What you need to do
The output should be all lines of the entries below in which the word "handlers" occurs.

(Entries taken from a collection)
(* ===== verification/Node.v ===== *)
(** The running single-node sequencer of cmd/sequencer/main.go: concurrent
    SubmitTx handlers, the ordering queue, the collector and batch goroutines,
    the goroutines that publish commitments, and main itself from the signal to
    its end.

    The parts are composed through their interfaces.  The queue with its
    handlers ([Ingress]) is an OrderedLog, so that the pipeline of [Pipeline]
    runs on it unchanged; [node_step] adds main, which decides when requests are
    accepted and when the context and the queue are closed. *)

From S2P Require Import Prelude Commitment GoSlice Mempool TxQueue TxQueueInv TxQueueProps.
From S2P Require Import ReceptionStore OrderedLog Ingress Pipeline Server.

(** ** The queue with its handlers is an ordered log *)

Definition ingress_log_event (e : ingress_event) : option (option (nat * Z)) :=
  match e with IQueue e => log_event e | _ => Some None end.

#[export] Instance ingress_log : OrderedLog ingress := {
  log_ok s := txqueue_ok (iqueue s);
  log_step o s s' := ∃ e, ingress_log_event e = Some o ∧ ingress_step e s = Some s';
  committed s := committed (iqueue s);
  taken s := taken (iqueue s);
  asked s := asked (iqueue s);
  drain_result s := drain_result (iqueue s);
  ids_fit s := ids_fit (iqueue s)
}.

(** A step of the handlers is a step of the queue or leaves it alone. *)
Lemma ingress_log_step o (s s' : ingress) :
  log_step o s s' → log_step o (iqueue s) (iqueue s') ∨ o = None ∧ iqueue s' = iqueue s.
Proof.
  intros (e & Ee & E). destruct e as [c x ct|e|c|c]; cbn in Ee, E; simplify_eq.
  - destruct (handlers s !! c); [done|]. apply bind_Some in E as (q & E & [= <-]).
    left. by exists (ESubmit c x ct).
  - destruct (is_submit e); [done|]. apply bind_Some in E as (q & E & [= <-]).
    left. by exists e.
  - right. split; [done|]. apply bind_Some in E as (h & _ & (k & _ & E)%bind_Some).
    by destruct h, (sc_pc k); simplify_eq/=.
  - right. split; [done|]. apply bind_Some in E as (h & _ & E). by destruct h; simplify_eq/=.
Qed.

#[export] Instance ingress_log_laws : OrderedLogLaws ingress.
Proof.
  split.
  - intros o s s' Hs [H|[_ E]]%ingress_log_step; [exact (log_ok_step (L := TxQueue) _ _ _ Hs H)|].
    cbn in *. by rewrite E.
  - intros o s s' Hs [H|[_ E]]%ingress_log_step; [exact (committed_step (L := TxQueue) _ _ _ Hs H)|].
    cbn in *. by rewrite E.
  - intros s. exact (committed_sorted (L := TxQueue) (iqueue s)).
  - intros s. exact (taken_prefix (L := TxQueue) (iqueue s)).
  - intros o s s' Hs [H|[_ E]]%ingress_log_step; [exact (taken_step (L := TxQueue) _ _ _ Hs H)|].
    exists []. cbn. rewrite E, app_nil_r. split; [done|]. by intros p ?%elem_of_nil.
  - intros s p. exact (taken_asked (L := TxQueue) (iqueue s) p).
  - intros s s' d n Hs [H|[? _]]%ingress_log_step; [|done]. exact (asked_begin (L := TxQueue) _ _ _ _ Hs H).
  - intros o s s' d Hs [H|[-> E]]%ingress_log_step; [exact (asked_step (L := TxQueue) _ _ _ d Hs H)|].
    cbn. by rewrite E.
  - intros o s s' d r Hs [H|[-> E]]%ingress_log_step; [exact (result_step (L := TxQueue) _ _ _ d r Hs H)|].
    cbn. by rewrite E.
  - intros s d r. exact (result_asked (L := TxQueue) (iqueue s) d r).
  - intros s d b err. exact (result_batch (L := TxQueue) (iqueue s) d b err).
  - intros s d n b err. exact (result_size (L := TxQueue) (iqueue s) d n b err).
Qed.

Lemma ingress_start_ok q : txqueue_ok q → log_ok (ingress_start q).
Proof. done. Qed.

(** ** Data *)

(** Where main is: waiting for a signal; about to call cancel, rpcServer.Close,
    GracefulStop; in GracefulStop; about to call orderedLog.Close; returned. *)
Inductive main_pc :=
| MServing | MCancel | MCloseServer | MGraceful | MDraining | MCloseLog | MStopped.

#[global] Instance main_pc_eq_decision : EqDecision main_pc.
Proof. solve_decision. Defined.

(** [sdone] of the server, the commitments whose publishing goroutines run, and
    (history) those that have ended, with whether they were published. *)
Record node := Node {
  pipe : sequencer (L := ingress);
  main : main_pc;
  server_done : bool;
  settling : list bytes;
  settled : list (bytes * bool)
}.

(** Context 0 is main's; the others belong to requests. *)
Definition main_ctx : nat := 0.

Definition inode (n : node) : ingress := slog (pipe n).
Definition qnode (n : node) : TxQueue := iqueue (inode n).

Definition set_pipe (p : sequencer) (n : node) : node :=
  Node p (main n) (server_done n) (settling n) (settled n).
Definition set_main (m : main_pc) (n : node) : node :=
  Node (pipe n) m (server_done n) (settling n) (settled n).

(** The local node's Server: it never dials another node. *)
Definition rpcServer (n : node) : Server nat nat :=
  MkServer nat nat (store (inode n)) (server_done n) ∅ ∅.

Inductive node_event :=
| NRequest (c x : nat) (ciphertext : bytes)   (* an RPC arrives *)
| NHandler (e : ingress_event)                (* a step of a handler or of the queue *)
| NGiveUp (x : nat) (e : ctx_error)           (* a request's context ends *)
| NCall (d : nat)                             (* the collector calls DrainWait(ctx, 1) *)
| NCollect
| NBatch (b : batch_branch)
| NSettle (i : nat) (ok : bool)               (* a publishing goroutine ends *)
| NMain.

(** Whether the queue can take a step as part of a handler, of the admission
    goroutine or of the collector's DrainWait. *)
Definition goroutine_event (e : ingress_event) : bool :=
  match e with
  | IRequest _ _ _ => false
  | IQueue e => match e with
                | ECall _ _ | EAdmission _ | EDrainCall _ _ | ERvSubmit _ | ERvDeliver _ => true
                | ESubmit _ _ _ | EDrainWait _ _ _ | EDrain _ _ | EClose | ECtxDone _ _ => false
                end
  | IReturn _ | IStore _ => true
  end.

(** The gRPC server takes requests until GracefulStop. *)
Definition accepting (m : main_pc) : bool :=
  match m with
  | MServing | MCancel | MCloseServer | MGraceful => true
  | MDraining | MCloseLog | MStopped => false
  end.

Definition replied (h : handler) : bool := match h with HReplied _ => true | _ => false end.

Section node.
Context (grow : nat → nat → nat).
Context (DecryptBatch : list bytes → option (list bytes)) (DecryptSingle : bytes → option bytes).
(** Whether GracefulStop returns with these handlers: it waits for those that
    run. *)
Context (graceful : gmap nat handler → bool).
Context (graceful_waits : ∀ hs, graceful hs = true ↔ map_Forall (λ _ h, replied h = true) hs).

(** A step of the queue and its handlers. *)
Definition node_ingress (e : ingress_event) (n : node) : option node :=
  i ← ingress_step e (inode n);
  Some (set_pipe (set_slog i (pipe n)) n).

(** ** main after the signal

    [NMain] at [MServing] is the arrival of the signal. *)
Definition node_main (n : node) : option node :=
  match main n with
  | MServing => Some (set_main MCancel n)
  | MCancel =>
      n ← node_ingress (IQueue (ECtxDone main_ctx Canceled)) n;
      Some (set_main MCloseServer (set_pipe (cancel (pipe n)) n))
  | MCloseServer =>
      '(_, s) ← server_Close nat nat (rpcServer n);
      Some (Node (pipe n) MGraceful (sdone _ _ s) (settling n) (settled n))
  | MGraceful => Some (set_main MDraining n)
  | MDraining => if graceful (handlers (inode n)) then Some (set_main MCloseLog n) else None
  | MCloseLog => n ← node_ingress (IQueue EClose) n; Some (set_main MStopped n)
  | MStopped => None
  end.

(** A batch step starts a publishing goroutine for a commitment it handed
    over; in local mode every commitment is published. *)
Definition node_batch (b : batch_branch) (n : node) : option node :=
  match b with
  | BRun false => None
  | _ =>
      p ← batch_step grow DecryptBatch DecryptSingle b (pipe n);
      Some (Node p (main n) (server_done n)
              (settling n ++ drop (length (published (pipe n))) (published p)) (settled n))
  end.

(** When main returns, the process and every goroutine in it end. *)
Definition node_step (e : node_event) (n : node) : option node :=
  if decide (main n = MStopped) then None
  else
      match e with
      | NRequest c x ct =>
          if decide (accepting (main n) = true ∧ x ≠ main_ctx) then node_ingress (IRequest c x ct) n
          else None
      | NHandler e => if goroutine_event e then node_ingress e n else None
      | NGiveUp x e =>
          if decide (x = main_ctx) then None else node_ingress (IQueue (ECtxDone x e)) n
      | NCall d =>
          match collector (pipe n) with
          | CLoop =>
              n ← node_ingress (IQueue (EDrainWait d main_ctx 1)) n;
              Some (set_pipe (set_collector (CWait d) (pipe n)) n)
          | _ => None
          end
      | NCollect => p ← collect grow (pipe n); Some (set_pipe p n)
      | NBatch b => node_batch b n
      | NSettle i ok =>
          c ← settling n !! i;
          Some (Node (pipe n) (main n) (server_done n) (delete i (settling n)) (settled n ++ [(c, ok)]))
      | NMain => node_main n
      end.

Fixpoint node_run (es : list node_event) (n : node) : option node :=
  match es with
  | [] => Some n
  | e :: es => n ← node_step e n; node_run es n
  end.

(** newOrderedLog in local mode, and the goroutines at their starts. *)
Definition boot : option node :=
  q ← NewTxQueue 100;
  Some (Node (start (ingress_start q)) MServing false [] []).

Inductive node_reachable : node → Prop :=
| node_boot n : boot = Some n → node_reachable n
| node_next e n n' : node_reachable n → node_step e n = Some n' → node_reachable n'.

Lemma node_reachable_run es n n' : node_reachable n → node_run es n = Some n' → node_reachable n'.
Proof.
  revert n. induction es as [|e es IH]; intros n Hr; cbn; [by intros [= <-]|].
  intros (n1 & E & Hrun)%bind_Some. eapply IH, Hrun. by econstructor.
Qed.

(** ** The parts of a node *)

Abbreviation pipeline_reachable := (pipe_reachable grow DecryptBatch DecryptSingle (L := ingress)).

Lemma node_ingress_Some e n n' :
  node_ingress e n = Some n' →
  ∃ i, ingress_step e (inode n) = Some i ∧ n' = set_pipe (set_slog i (pipe n)) n.
Proof. intros (i & E & [= <-])%bind_Some. eauto. Qed.

Lemma node_ingress_pipe e n n' :
  ingress_log_event e = Some None → node_ingress e n = Some n' →
  pipeline_reachable (pipe n) → pipeline_reachable (pipe n').
Proof.
  intros He (i & E & ->)%node_ingress_Some Hp. eapply pipe_next; [done|].
  apply P_log. by exists e.
Qed.

Lemma goroutine_log_event e : goroutine_event e = true → ingress_log_event e = Some None.
Proof. by destruct e as [|[]| |]. Qed.

(** Each step of a node is a step of its pipeline, or none, or two. *)
Lemma node_step_pipe e n n' :
  node_step e n = Some n' → pipeline_reachable (pipe n) → pipeline_reachable (pipe n').
Proof.
  unfold node_step. intros E Hp. case_decide; [done|].
  destruct e as [c x ct|e|x e|d| |b|i ok|].
  - case_decide; [|done]. exact (node_ingress_pipe (IRequest c x ct) _ _ eq_refl E Hp).
  - destruct (goroutine_event e) eqn:Hg; [|done].
    exact (node_ingress_pipe _ _ _ (goroutine_log_event e Hg) E Hp).
  - case_decide; [done|]. exact (node_ingress_pipe (IQueue (ECtxDone x e)) _ _ eq_refl E Hp).
  - destruct (collector (pipe n)) eqn:Hc; try done.
    apply bind_Some in E as (n1 & (i & E & ->)%node_ingress_Some & [= <-]).
    eapply pipe_next; [done|]. apply P_call; [done|]. by exists (IQueue (EDrainWait d main_ctx 1)).
  - apply bind_Some in E as (p & E & [= <-]). eapply pipe_next; [done|]. by apply P_collect.
  - unfold node_batch in E. destruct b as [| |[]]; try done;
      apply bind_Some in E as (p & E & [= <-]); eapply pipe_next; try done; by eapply P_batch.
  - by apply bind_Some in E as (c & _ & [= <-]).
  - unfold node_main in E. destruct (main n) eqn:Hm; try done.
    + by injection E as <-.
    + apply bind_Some in E as (n1 & E & [= <-]). eapply pipe_next; [|apply P_cancel].
      exact (node_ingress_pipe (IQueue (ECtxDone _ _)) _ n1 eq_refl E Hp).
    + by apply bind_Some in E as ([cl s] & _ & [= <-]).
    + by injection E as <-.
    + destruct (graceful _); [|done]. by injection E as <-.
    + apply bind_Some in E as (n1 & E & [= <-]). exact (node_ingress_pipe (IQueue EClose) _ n1 eq_refl E Hp).
Qed.

Lemma boot_Some n :
  boot = Some n → n = Node (start (ingress_start (empty_queue 100))) MServing false [] [].
Proof. by intros [= <-]. Qed.

Lemma node_pipe n : node_reachable n → pipeline_reachable (pipe n).
Proof.
  induction 1 as [n ->%boot_Some|e n n' _ IH E]; [|by eapply node_step_pipe].
  apply pipe_start; [|done]. split; [|done]. by eapply reachable_new, (empty_queue_new 100).
Qed.
End node.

Answer below
    SubmitTx handlers, the ordering queue, the collector and batch goroutines,
    handlers ([Ingress]) is an OrderedLog, so that the pipeline of [Pipeline]
(** ** The queue with its handlers is an ordered log *)
(** A step of the handlers is a step of the queue or leaves it alone. *)
  - destruct (handlers s !! c); [done|]. apply bind_Some in E as (q & E & [= <-]).
(** Whether GracefulStop returns with these handlers: it waits for those that
(** A step of the queue and its handlers. *)
  | MDraining => if graceful (handlers (inode n)) then Some (set_main MCloseLog n) else None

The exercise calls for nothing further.